Encrypt and Decrypt Fields

The Encrypt and Decrypt Fields processor encrypts or decrypts field values.

You can use the processor to encrypt one or more fields in a record. You can also use the processor to decrypt one or more fields that were encrypted by another Encrypt and Decrypt Fields processor. You cannot use the processor to perform encryption and decryption at the same time. Use an additional processor when you want to perform both tasks.

The Encrypt and Decrypt Fields processor uses the Amazon AWS Encryption SDK to encrypt and decrypt fields. When encrypting fields, the processor encrypts the data key and any additional encryption details, and stores the encrypted details along with the encrypted data. When decrypting fields, the processor extracts the encrypted data key and additional details, decrypts the key, and then uses it to decrypt the data.

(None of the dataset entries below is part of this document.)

(** * TutorEase course section: the form -> progress -> results workflow

    A shallow embedding of the page controller ([Index]), the intake form
    ([CourseForm]), the simulated progress stage ([ProgressBar]) and the
    result view ([ResultsCard]), together with the small part of the
    JavaScript host they rely on (strings, object-literal lookup, timers). *)

From Stdlib Require Import List Bool Arith ZArith NArith QArith String Ascii Lia.
Import ListNotations.

(** ** JavaScript strings

    A JavaScript string is a sequence of UTF-16 code units.  The literals of
    the program are all ASCII, so [js] reads them off a Rocq string. *)

Definition code_unit := N.
Definition jsstring := list code_unit.

Definition js (s : string) : jsstring :=
  map N_of_ascii (list_ascii_of_string s).

(** [a === b] on strings. *)
Fixpoint streq (a b : jsstring) : bool :=
  match a, b with
  | [], [] => true
  | x :: a', y :: b' => N.eqb x y && streq a' b'
  | _, _ => false
  end.

(** [!s]: the empty string is the only falsy string. *)
Definition falsy (s : jsstring) : bool :=
  match s with [] => true | _ :: _ => false end.

(** [s.startsWith(p)] and [s.includes(p)], used to state where a value
    is interpolated. *)
Fixpoint startsWith (p s : jsstring) : bool :=
  match p, s with
  | [], _ => true
  | x :: p', y :: s' => N.eqb x y && startsWith p' s'
  | _ :: _, [] => false
  end.


(** [p] occurs in [s]. *)
Definition occurs_in (p s : jsstring) : Prop :=
  exists pre post, s = pre ++ p ++ post.

Definition SPACE : code_unit := 32%N.
Definition UNDERSCORE : code_unit := 95%N.

(** [s.split(' ')]: the pieces between the single spaces.  [split_from]
    carries the piece being read, in reverse. *)
Fixpoint split_from (acc : jsstring) (s : jsstring) : list jsstring :=
  match s with
  | [] => [rev acc]
  | c :: s' =>
      if N.eqb c SPACE then rev acc :: split_from [] s'
      else split_from (c :: acc) s'
  end.

Definition split_space (s : jsstring) : list jsstring := split_from [] s.

(** [`${v}`] of an array element that may be missing ([undefined]). *)
Definition interpolate (v : option jsstring) : jsstring :=
  match v with
  | Some s => s
  | None => js "undefined"
  end.

(** The class [\s] of a regular expression: WhiteSpace and LineTerminator
    code units. *)
Definition is_whitespace (c : code_unit) : bool :=
  existsb (N.eqb c)
    [9; 10; 11; 12; 13; 32; 160; 5760; 8232; 8233; 8239; 8287; 12288; 65279]%N
  || (N.leb 8192 c && N.leb c 8202).

(** [s.replace(/\s+/g, '_')]: scanning from the left, every maximal run of
    whitespace becomes one underscore.  [in_run] tells that the previous
    code unit belonged to a run already replaced. *)
Fixpoint replace_ws (in_run : bool) (s : jsstring) : jsstring :=
  match s with
  | [] => []
  | c :: s' =>
      if is_whitespace c
      then (if in_run then replace_ws true s' else UNDERSCORE :: replace_ws true s')
      else c :: replace_ws false s'
  end.

Definition replace_whitespace_runs (s : jsstring) : jsstring := replace_ws false s.

(** ** Object literals used as tables

    [table[key]] on an object literal finds an own property first and
    otherwise walks to [Object.prototype], whose members are all truthy
    (functions, and the prototype object itself for [__proto__]); a key
    found in neither gives [undefined]. *)

Inductive property (A : Type) : Type :=
| Undefined
| Own (a : A)
| Inherited (member : jsstring).
Arguments Undefined {A}.
Arguments Own {A} a.
Arguments Inherited {A} member.

Definition Object_prototype_members : list jsstring :=
  map js
    [ "constructor"; "hasOwnProperty"; "isPrototypeOf"; "propertyIsEnumerable";
      "toLocaleString"; "toString"; "valueOf"; "__proto__";
      "__defineGetter__"; "__defineSetter__"; "__lookupGetter__";
      "__lookupSetter__" ]%string.

Fixpoint own_property {A} (obj : list (jsstring * A)) (key : jsstring) : option A :=
  match obj with
  | [] => None
  | (k, a) :: obj' => if streq k key then Some a else own_property obj' key
  end.

(** [obj[key]]. *)
Definition get {A} (obj : list (jsstring * A)) (key : jsstring) : property A :=
  match own_property obj key with
  | Some a => Own a
  | None =>
      if existsb (streq key) Object_prototype_members
      then Inherited key
      else Undefined
  end.

(** [v || d]: arrays and the members of [Object.prototype] are truthy,
    [undefined] is falsy. *)
Definition or_else {A} (v d : property A) : property A :=
  match v with
  | Undefined => d
  | _ => v
  end.

(** ** Index: generateFakeData *)

Record Result := {
  r_topic : jsstring;
  r_skillLevel : jsstring;
  learningPath : property (list jsstring);
  projects : property (list jsstring);
  resources : list jsstring;
  careerOpportunities : list jsstring
}.

Definition learningPathMap : list (jsstring * list jsstring) :=
  [ (js "Web Development",
      map js
      [ "1. HTML & CSS Fundamentals - Create responsive layouts";
        "2. JavaScript Basics - Learn syntax and core concepts";
        "3. Frontend Frameworks - Choose React, Angular, or Vue";
        "4. Backend Development - Node.js and Express";
        "5. Database Integration - SQL and NoSQL options";
        "6. API Design - RESTful and GraphQL approaches";
        "7. Deployment & DevOps - CI/CD pipelines" ]%string);
    (js "Data Science",
      map js
      [ "1. Programming Basics - Python and libraries";
        "2. Statistics Fundamentals - Probability and inference";
        "3. Data Manipulation - Pandas and data cleaning";
        "4. Data Visualization - Matplotlib and Seaborn";
        "5. Machine Learning Basics - Scikit-learn";
        "6. Deep Learning - TensorFlow or PyTorch";
        "7. Data Science Projects - Portfolio building" ]%string);
    (js "Machine Learning",
      map js
      [ "1. Mathematics Fundamentals - Linear algebra and calculus";
        "2. Statistical Modeling - Probability distributions";
        "3. ML Algorithms - Classification, regression, clustering";
        "4. Feature Engineering - Selection and transformation";
        "5. Model Evaluation - Metrics and validation";
        "6. Deep Learning - Neural networks and architectures";
        "7. MLOps - Deployment and monitoring" ]%string) ].

Definition defaultLearningPath : list jsstring :=
  map js
  [ "1. Fundamentals - Core concepts and principles";
    "2. Programming Skills - Required languages and tools";
    "3. Specialized Knowledge - Domain-specific techniques";
    "4. Advanced Topics - Deeper understanding of complex areas";
    "5. Project Work - Applied learning through creation";
    "6. Industry Standards - Best practices and workflows";
    "7. Continuous Learning - Keeping up with developments" ]%string.

Definition beginnerProjects : list jsstring :=
  map js
  [ "Personal portfolio website";
    "Simple calculator application";
    "To-do list manager";
    "Weather forecast app" ]%string.

Definition projectsByLevel : list (jsstring * list jsstring) :=
  [ (js "beginner", beginnerProjects);
    (js "intermediate",
      map js
      [ "E-commerce platform with payment integration";
        "Social media dashboard with analytics";
        "Content management system";
        "Real-time chat application" ]%string);
    (js "advanced",
      map js
      [ "AI-powered recommendation system";
        "Blockchain-based decentralized application";
        "Cloud-native microservices architecture";
        "Computer vision object detection system" ]%string) ].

You can use Amazon AWS Key Management Service (KMS) as a key provider for the processor, or you can supply the data key in the processor configuration properties. When using Amazon AWS KMS, you specify the KMS Key Amazon Resource Name (ARN). You can use IAM roles or AWS access key pairs to connect to Amazon AWS. When using a user-supplied key, you specify a Base64 encoded key and can optionally configure a key ID.

For both key provider types, you specify the cipher suite and frame size to use. When encrypting data, you can optionally define an encryption context and configure data key caching.

Note: When decrypting fields that were encrypted by an Encrypt and Decrypt Fields processor, you need to use the same key provider, cipher suite, and any additional details, such as encryption contexts, that were used by the processor that encrypted the data.

For information about the structure of encrypted data, see the AWS Encryption SDK documentation.

Supported Data Types

When encrypting a field, the Encrypt and Decrypt Fields processor includes the data type of the field in the encrypted data. When decrypting the same field, the processor restores the field to its original data type.

The Encrypt and Decrypt Fields processor can encrypt or decrypt string or byte array data. So you can use the processor to encrypt or decrypt data that can be converted to string or byte array.

You can use the Encrypt and Decrypt Fields processor to encrypt or decrypt the following data types:

  • Boolean
  • Byte
  • Byte Array
  • Character
  • Date
  • Datetime
  • Decimal
  • Double
  • Float
  • Integer
  • Long
  • Short
  • String
  • Time
  • Zoned Datetime

Key Provider

When you use the Encrypt and Decrypt Fields processor, you specify the key provider for the stage.

You can use Amazon AWS Key Management System (KMS) as the key provider or you can use your own user-supplied key:

Amazon AWS KMS
Uses a master key provided by the AWS KMS service.
Requires configuring the KMS Key ARN property in the processor to identify the Amazon Resource Name (ARN) for the Customer Master Keys (CMK). For information about locating the key ARN, see the AWS KMS documentation.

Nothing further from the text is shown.